Larijani called into question the Saudi motive behind its offensive into northern Yemen, which he said had exacerbated the already worsening situation in Yemen.
"An unfair conflict has arisen in Yemen but I wonder how [our] Saudi brothers who are Muslim do such a thing. They are in fact … killing Muslims," Larijani said, citing negotiation as the only means to defuse the crisis in Yemen.
He advised the Riyadh government against "inciting division" among Muslims." If Saudis have rockets, why don't they use them against Israel but instead drop them on poor innocent people…the Saudi government is Islamic and should not excite division among Muslims."
Larijani reiterated that the Saudi involvement in Yemen fighting was a "seditious act instigated by the enemies of Islam."
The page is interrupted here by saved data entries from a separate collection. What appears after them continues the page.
(** * Muzic-Rocks: the pitch detector of [src/audio/pitch-detector.js]

    A shallow embedding of the class [PitchDetector]: the ACF2+ estimator
    [autoCorrelate] and the smoothing layer [detectPitch], [reset] and
    [setSensitivity].

    JavaScript numbers are IEEE-754 binary64 values, and so are Rocq's
    primitive floats: [+], [-], [*], [/], [Math.sqrt], [Math.abs], [<]
    and [>] are the operations of [PrimFloat], bit for bit (there is a single
    NaN, as far as the program can observe).  A [Float32Array] is a list of
    floats: every sample it can hold, infinities and NaN included, is a
    binary64 value.  Array lengths, indices and [historySize] are integers
    and are kept in [Z]; [null] is [None], and [-1] is the number -1. *)

From Stdlib Require Import ZArith List Lia Bool.
From Stdlib Require Import Floats.
From Stdlib Require Uint63.
From Stdlib Require String DecimalString.
Import ListNotations.

Set Warnings "-inexact-float".
Open Scope Z_scope.

(** ** JavaScript values and arrays *)

Module JS.

(** The number with the value of an integer: exact below 2^53, which
    covers every array length and index (correctly rounded below 2^63). *)
Definition of_Z (z : Z) : float :=
  match z with
  | Z0 => 0%float
  | Zpos _ => of_uint63 (Uint63.of_Z z)
  | Zneg p => (- of_uint63 (Uint63.of_Z (Zpos p)))%float
  end.

(** [a[i]]: reading outside the array gives [undefined], here [None]. *)
Definition get (a : list float) (i : Z) : option float :=
  if i <? 0 then None else nth_error a (Z.to_nat i).

(** [undefined] in arithmetic and in comparisons is NaN. *)
Definition ToNumber (v : option float) : float :=
  match v with
  | Some x => x
  | None => nan
  end.

(** [if (a)] on a number: 0, -0 and NaN are falsy. *)
Definition truthy (a : float) : bool :=
  negb (is_nan a || is_zero a).

(** [x > y]. *)
Definition gt (x y : float) : bool := (y <? x)%float.

(** The values [lo, lo+1, ..., hi-1] of a counting loop. *)
Definition range (lo hi : Z) : list Z :=
  map (fun k => lo + Z.of_nat k) (seq 0 (Z.to_nat (hi - lo))).

(** [a.slice(start, end)], with the relative (negative) indices of
    Array.prototype.slice. *)
Definition slice (a : list float) (start end_ : Z) : list float :=
  let len := Z.of_nat (length a) in
  let k := if start <? 0 then Z.max (len + start) 0 else Z.min start len in
  let final := if end_ <? 0 then Z.max (len + end_) 0 else Z.min end_ len in
  firstn (Z.to_nat (final - k)) (skipn (Z.to_nat k) a).

End JS.

(** ** Completions

    A call returns a value, throws the TypeError of [reduce] on an empty
    array, or is cut off by the fuel of a [while] loop. *)

Inductive result (A : Type) : Type :=
| Ok (a : A)
| TypeError
| OutOfFuel.

Arguments Ok {A} a.
Arguments TypeError {A}.
Arguments OutOfFuel {A}.

Definition bind {A B : Type} (r : result A) (k : A -> result B) : result B :=
  match r with
  | Ok a => k a
  | TypeError => TypeError
  | OutOfFuel => OutOfFuel
  end.

Notation "x <- r ;; k" := (bind r (fun x => k))
  (at level 61, r at next level, right associativity).

(** ** The estimator: [autoCorrelate] *)

Section AutoCorrelate.

Import JS.

Definition thres : float := 0.2%float.

(** [for (let i = start; i < SIZE / 2; i++) if (hit i) { r = i; break; }]:
    the index at which the loop breaks, if it does.  The loop test
    [i < SIZE / 2] on integers is [2 * i < SIZE]. *)
Fixpoint scan_half (fuel : nat) (SIZE : Z) (hit : Z -> bool) (i : Z) : option Z :=
  match fuel with
  | O => None
  | S fuel' =>
      if 2 * i <? SIZE
      then if hit i then Some i else scan_half fuel' SIZE hit (i + 1)
      else None
  end.

(** Lines 38-47: [r1]. *)
Definition find_r1 (buffer : list float) : Z :=
  let SIZE := Z.of_nat (length buffer) in
  match scan_half (length buffer) SIZE
          (fun i => (abs (ToNumber (get buffer i)) <? thres)%float) 0 with
  | Some i => i
  | None => 0
  end.

(** Lines 38 and 49-55: [r2]. *)
Definition find_r2 (buffer : list float) : Z :=
  let SIZE := Z.of_nat (length buffer) in
  match scan_half (length buffer) SIZE
          (fun i => (abs (ToNumber (get buffer (SIZE - i))) <? thres)%float) 1 with
  | Some i => SIZE - i
  | None => SIZE - 1
  end.

(** Lines 57-58: the trimmed buffer. *)
Definition trim (buffer : list float) : list float :=
  slice buffer (find_r1 buffer) (find_r2 buffer).

(** Lines 24-31. *)
Definition rms_of (buffer : list float) : float :=
  let SIZE := Z.of_nat (length buffer) in
  let rms := fold_left (fun rms val => (rms + val * val)%float) buffer 0%float in
  sqrt (rms / of_Z SIZE).

(** Lines 62-67: [c[i]] is the sum over [j < SIZE - i] of
    [buffer[j] * buffer[j + i]], accumulated from 0 in that order. *)
Definition autocorrelation (buffer : list float) : list float :=
  let SIZE := Z.of_nat (length buffer) in
  map (fun i =>
         fold_left
           (fun ci j =>
              (ci + ToNumber (get buffer j) * ToNumber (get buffer (j + i)))%float)
           (range 0 (SIZE - i)) 0%float)
      (range 0 SIZE).

(** Lines 71-72: [let d = 0; while (c[d] > c[d + 1]) d++;]. *)
Fixpoint skip_slope (fuel : nat) (c : list float) (d : Z) : result Z :=
  match fuel with
  | O => OutOfFuel
  | S fuel' =>
      if gt (ToNumber (get c d)) (ToNumber (get c (d + 1)))
      then skip_slope fuel' c (d + 1)
      else Ok d
  end.

(** Lines 75-82: the first maximum of [c] from [d] on, as
    [(maxval, maxpos)]. *)
Definition peak (c : list float) (d : Z) : float * Z :=
  fold_left
    (fun '(maxval, maxpos) i =>
       if gt (ToNumber (get c i)) maxval then (ToNumber (get c i), i)
       else (maxval, maxpos))
    (range d (Z.of_nat (length c))) ((-1)%float, -1).

(** Lines 84-98: parabolic interpolation around [T0] and the result. *)
Definition refine (c : list float) (sampleRate : float) (maxpos : Z) : float :=
  let T0 := maxpos in
  let x1 := ToNumber (get c (T0 - 1)) in
  let x2 := ToNumber (get c T0) in
  let x3 := ToNumber (get c (T0 + 1)) in
  let a := ((x1 + x3 - 2 * x2) / 2)%float in
  let b := ((x3 - x1) / 2)%float in
  let T0 := if truthy a then (of_Z T0 - b / (2 * a))%float else of_Z T0 in
  (sampleRate / T0)%float.

Definition autoCorrelate (buffer : list float) (sampleRate : float) : result float :=
  if (rms_of buffer <? 0.01)%float then Ok (-1)%float
  else
    let buffer := trim buffer in
    let c := autocorrelation buffer in
    d <- skip_slope (S (length c)) c 0 ;;
    Ok (refine c sampleRate (snd (peak c d))).

End AutoCorrelate.

(** ** The tracker: [detectPitch], [reset], [setSensitivity] *)

Record PitchDetector : Type := mkPitchDetector {
  sampleRate : float;
  pitchHistory : list float;
  historySize : Z;
  pitchTolerance : float
}.

(** The constructor (lines 6-14); the audio context is not used by the
    methods below. *)
Definition new_PitchDetector (sampleRate : float) : PitchDetector :=
  {| sampleRate := sampleRate;
     pitchHistory := [];
     historySize := 3;
     pitchTolerance := 15%float |}.

Definition set_pitchHistory (this : PitchDetector) (h : list float) : PitchDetector :=
  {| sampleRate := sampleRate this;
     pitchHistory := h;
     historySize := historySize this;
     pitchTolerance := pitchTolerance this |}.

(** Lines 109-132: [detectPitch] from the raw estimate [frequency] on.
    [null] is [None]. *)
Definition track (this : PitchDetector) (frequency : float)
  : PitchDetector * result (option float) :=
  if (frequency <? 60)%float || (1000 <? frequency)%float
  then (set_pitchHistory this [], Ok None)
  else
    let h := pitchHistory this ++ [frequency] in
    let h := if historySize this <? Z.of_nat (length h) then tl h else h in
    let this := set_pitchHistory this h in
    if Z.of_nat (length h) <? historySize this then (this, Ok None)
    else
      match h with
      | [] => (this, TypeError)
      | x :: xs =>
          let avgFreq := (fold_left add xs x / JS.of_Z (historySize this))%float in
          let isConsistent :=
            forallb (fun freq => (abs (freq - avgFreq) <? pitchTolerance this)%float) h in
          (this, Ok (if isConsistent then Some avgFreq else None))
      end.

Definition detectPitch (this : PitchDetector) (dataArray : list float)
  : PitchDetector * result (option float) :=
  match autoCorrelate dataArray (sampleRate this) with
  | Ok frequency => track this frequency
  | TypeError => (this, TypeError)
  | OutOfFuel => (this, OutOfFuel)
  end.

Definition reset (this : PitchDetector) : PitchDetector :=
  set_pitchHistory this [].

(** The argument of [setSensitivity]: a property that is [undefined] (or
    missing) is [None]. *)
Record settings : Type := mkSettings {
  s_historySize : option Z;
  s_pitchTolerance : option float
}.

Definition setSensitivity (this : PitchDetector) (s : settings) : PitchDetector :=
  let this :=
    match s_historySize s with
    | Some n =>
        {| sampleRate := sampleRate this;
           pitchHistory := pitchHistory this;
           historySize := n;
           pitchTolerance := pitchTolerance this |}
    | None => this
    end in
  let this :=
    match s_pitchTolerance s with
    | Some t =>
        {| sampleRate := sampleRate this;
           pitchHistory := pitchHistory this;
           historySize := historySize this;
           pitchTolerance := t |}
    | None => this
    end in
  reset this.

(** A run of [detectPitch] calls on one detector: the final detector and
    the value of every call, in order. *)
Fixpoint detectPitch_all (this : PitchDetector) (inputs : list (list float))
  : PitchDetector * list (result (option float)) :=
  match inputs with
  | [] => (this, [])
  | dataArray :: rest =>
      let '(this', r) := detectPitch this dataArray in
      let '(this'', rs) := detectPitch_all this' rest in
      (this'', r :: rs)
  end.

(** ** Notions the statements use *)

(** *** The estimator *)

(** The correlation array of a buffer that passed the silence gate. *)
Definition correlation (buffer : list float) : list float :=
  autocorrelation (trim buffer).

(** The lag [T0] that the peak search (lines 71-84) leaves. *)
Definition T0_of (buffer : list float) : result Z :=
  let c := correlation buffer in
  d <- skip_slope (S (length c)) c 0 ;;
  Ok (snd (peak c d)).

(** The claim C1 as the specification words it: whenever the peak search
    ends at a boundary of the correlation array, or at a non-positive lag,
    the estimator answers -1. *)
Definition boundary_guarded : Prop :=
  forall (buffer : list float) (sampleRate : float) (T0 : Z),
    T0_of buffer = Ok T0 ->
    T0 <= 0 \/ JS.get (correlation buffer) (T0 - 1) = None
            \/ JS.get (correlation buffer) (T0 + 1) = None ->
    autoCorrelate buffer sampleRate = Ok (-1)%float.

(** [|buffer[i]| < 0.2]. *)
Definition below (buffer : list float) (i : Z) : bool :=
  (abs (JS.ToNumber (JS.get buffer i)) <? thres)%float.

(** The specification's trimming, in its words: [left] is the first index
    from the start whose sample is below the threshold (0 when there is
    none), [right] the first such index from the end inward (the buffer
    length when there is none), both searched over the whole buffer. *)
Definition spec_left (buffer : list float) : Z :=
  match find (below buffer) (JS.range 0 (Z.of_nat (length buffer))) with
  | Some i => i
  | None => 0
  end.

Definition spec_right (buffer : list float) : Z :=
  match find (below buffer) (rev (JS.range 0 (Z.of_nat (length buffer)))) with
  | Some i => i
  | None => Z.of_nat (length buffer)
  end.

Definition trims_as_specified : Prop :=
  forall buffer : list float,
    (rms_of buffer <? 0.01)%float = false ->
    find_r1 buffer = spec_left buffer /\
    find_r2 buffer = spec_right buffer /\
    trim buffer = JS.slice buffer (spec_left buffer) (spec_right buffer).

(** A buffer of period 4: at 880 samples per second its estimate is 220. *)
Definition tone : list float :=
  [1; 0.5; -1; -0.5; 1; 0.5; -1; -0.5; 1; 0.5; -1; -0.5;
   1; 0.5; -1; -0.5; 1; 0.5; -1; -0.5]%float.

(** *** The tracker *)

(** The range gate of line 110. *)
Definition gate (frequency : float) : bool :=
  (frequency <? 60)%float || (1000 <? frequency)%float.

(** Lines 116-119: [push], then [shift] when the history is too long. *)
Definition push_shift (n : Z) (h : list float) (frequency : float) : list float :=
  let h := h ++ [frequency] in
  if n <? Z.of_nat (length h) then tl h else h.

(** The mean of the specification: the sum of the entries, added in order,
    over their number. *)
Definition arithmetic_mean (h : list float) : float :=
  match h with
  | [] => nan
  | x :: xs => (fold_left add xs x / JS.of_Z (Z.of_nat (length h)))%float
  end.

(** Every entry is within [tolerance] of [avg], strictly. *)
Definition consistent (tolerance avg : float) (h : list float) : bool :=
  forallb (fun freq => (abs (freq - avg) <? tolerance)%float) h.

(** The run of the tracker on raw estimates. *)
Fixpoint track_all (this : PitchDetector) (raws : list float)
  : PitchDetector * list (result (option float)) :=
  match raws with
  | [] => (this, [])
  | frequency :: rest =>
      let '(this', r) := track this frequency in
      let '(this'', rs) := track_all this' rest in
      (this'', r :: rs)
  end.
He said Saudi Arabia had financially supported Saddam Hussein's attack against Iran in the 1980s for the simple reason that Iraqis were Arabs but now refuses to intervene in issues related to other Arab nations.
"We told them (Saudis) not to collaborate with Saddam's dictatorial regime but they retorted that Iraqis were Arabs. Why is it now that you don't intervene to help in Lebanon and Palestine considering that they are mostly Sunni [Arabs]? Why don't you confront the Zionist regime?" he retorted.
The Yemeni military has launched a major offensive, dubbed 'Operation Scorched Earth', against Houthi Shiites in the northern sector of the country.
The government accuses the fighters led by Abdul Malik al-Houthi of seeking to restore the imamate system, which was overthrown in a 1962 coup.
The Houthis argue, however, that they are defending their rights against government marginalization, a policy which they believe has been adopted under pressure from Saudi-backed Wahhabi extremists.
Saudi Arabia has directly entered the military conflict by launching air raids in northern Yemen, alleging that Houthi fighters have killed some Saudi soldiers on the border.
Riyadh insists that it is targeting Houthi positions on 'Saudi territory', but the Shiite resistance fighters say Yemeni villages are being targeted with deadly phosphorous bombs, which cause massive injuries and are banned under the Geneva convention.
The Iranian government says it fully supports a united and stable Yemen and has offered to help the country resolve the crisis, which has so far killed, injured or displaced a large number of Yemeni Shiites.